== Extracted entries ==
(** X4.  [checkSensorHealth] on valid telemetry never reports CRITICAL: it
    appends at most four records, and the critical counter grows by one
    exactly when altitude is below zero while airspeed is above 50, so a
    handler with a counter that is not negative turns unsafe exactly then.
    The FATAL report does not need a WARNING beside it: an altitude in
    [-500, 0) with airspeed in (50, 300] and nominal pressure gives the
    FATAL record alone.  NaN readings are out of every envelope (three
    WARNINGs) and never FATAL. *)
Theorem checkSensorHealth_valid_telemetry :
  forall (now : Z) (a s p : float) (h : FaultHandler.t),
    let h' := checkSensorHealth now a s p true h in
    let hazard := PrimFloat.ltb a 0.0 && Double.gt s 50.0 in
    (exists added,
        faults_ h' = faults_ h ++ added
        /\ (List.length added <= 4)%nat
        /\ Forall (fun fault => severity fault = WARNING
                                \/ severity fault = FATAL) added)
    /\ criticalFaultCount_ h'
       = (criticalFaultCount_ h + (if hazard then 1 else 0))%Z
    /\ ((0 <= criticalFaultCount_ h)%Z ->
        isSystemSafe h' = isSystemSafe h && negb hazard)
    /\ (isInRange a (-500.0) 15000.0 = true ->
        isInRange s 0.0 300.0 = true ->
        isInRange p 100.0 1100.0 = true ->
        hazard = true ->
        faults_ h'
        = faults_ h ++
          [mkFaultRecord now FATAL "FlightSystem"
             "Critical: Negative altitude with high airspeed" false])
    /\ map severity (faults_ (checkSensorHealth now nan nan nan true h))
       = map severity (faults_ h) ++ [WARNING; WARNING; WARNING].
Proof.
  intros now a s p h. cbn zeta. unfold checkSensorHealth at 1 2 3 4.
  cbn [negb].
  set (hazard := PrimFloat.ltb a 0.0 && Double.gt s 50.0).
  set (c1 := negb (isInRange a (-500.0) 15000.0)).
  set (c2 := negb (isInRange s 0.0 300.0)).
  set (c3 := negb (isInRange p 100.0 1100.0)).
  set (h1 := report_if c1 now WARNING "AltitudeSensor"
               "Altitude reading out of expected range" h).
  set (h2 := report_if c2 now WARNING "AirspeedSensor"
               "Airspeed reading out of expected range" h1).
  set (h3 := report_if c3 now WARNING "PressureSensor"
               "Pressure reading out of expected range" h2).
  set (h' := report_if hazard now FATAL "FlightSystem"
               "Critical: Negative altitude with high airspeed" h3).
  destruct (report_if_effect c1 now WARNING "AltitudeSensor"
              "Altitude reading out of expected range" h) as (F1 & C1 & _).
  destruct (report_if_effect c2 now WARNING "AirspeedSensor"
              "Airspeed reading out of expected range" h1) as (F2 & C2 & _).
  destruct (report_if_effect c3 now WARNING "PressureSensor"
              "Pressure reading out of expected range" h2) as (F3 & C3 & _).
  destruct (report_if_effect hazard now FATAL "FlightSystem"
              "Critical: Negative altitude with high airspeed" h3)
    as (F4 & C4 & _).
  cbn zeta in F1, C1, F2, C2, F3, C3, F4, C4.
  fold h1 in F1, C1. fold h2 in F2, C2. fold h3 in F3, C3. fold h' in F4, C4.
  assert (Hc : criticalFaultCount_ h'
               = (criticalFaultCount_ h + (if hazard then 1 else 0))%Z).
  { rewrite C4, C3, C2, C1. rewrite !andb_false_r, andb_true_r. lia. }
  split; [|split; [exact Hc|split; [|split]]].
  - eexists. split; [|split].
    + rewrite F4, F3, F2, F1, <- !app_assoc. reflexivity.
    + destruct c1, c2, c3, hazard; cbn; lia.
    + destruct c1, c2, c3, hazard; cbn;
        repeat (constructor; [cbn; tauto|]); constructor.
  - intros H0. unfold isSystemSafe. rewrite Hc.
    destruct hazard; cbn [negb].
    + rewrite andb_false_r. apply Z.eqb_neq. lia.
    + now rewrite andb_true_r, Z.add_0_r.
  - intros R1 R2 R3 Hz. rewrite F4, F3, F2, F1. subst c1 c2 c3.
    rewrite R1, R2, R3, Hz. cbn. now rewrite !app_nil_r.
  - unfold checkSensorHealth. cbn. rewrite !map_app, <- !app_assoc.
    reflexivity.
Qed.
===
Your goal. In the data above, start at the line that has "set (c1 := negb", stop after the line that has "destruct (report_if_effect hazard", and print every line in between exactly as it stands.

Result of this exercise.
  set (c1 := negb (isInRange a (-500.0) 15000.0)).
  set (c2 := negb (isInRange s 0.0 300.0)).
  set (c3 := negb (isInRange p 100.0 1100.0)).
  set (h1 := report_if c1 now WARNING "AltitudeSensor"
               "Altitude reading out of expected range" h).
  set (h2 := report_if c2 now WARNING "AirspeedSensor"
               "Airspeed reading out of expected range" h1).
  set (h3 := report_if c3 now WARNING "PressureSensor"
               "Pressure reading out of expected range" h2).
  set (h' := report_if hazard now FATAL "FlightSystem"
               "Critical: Negative altitude with high airspeed" h3).
  destruct (report_if_effect c1 now WARNING "AltitudeSensor"
              "Altitude reading out of expected range" h) as (F1 & C1 & _).
  destruct (report_if_effect c2 now WARNING "AirspeedSensor"
              "Airspeed reading out of expected range" h1) as (F2 & C2 & _).
  destruct (report_if_effect c3 now WARNING "PressureSensor"
              "Pressure reading out of expected range" h2) as (F3 & C3 & _).
  destruct (report_if_effect hazard now FATAL "FlightSystem"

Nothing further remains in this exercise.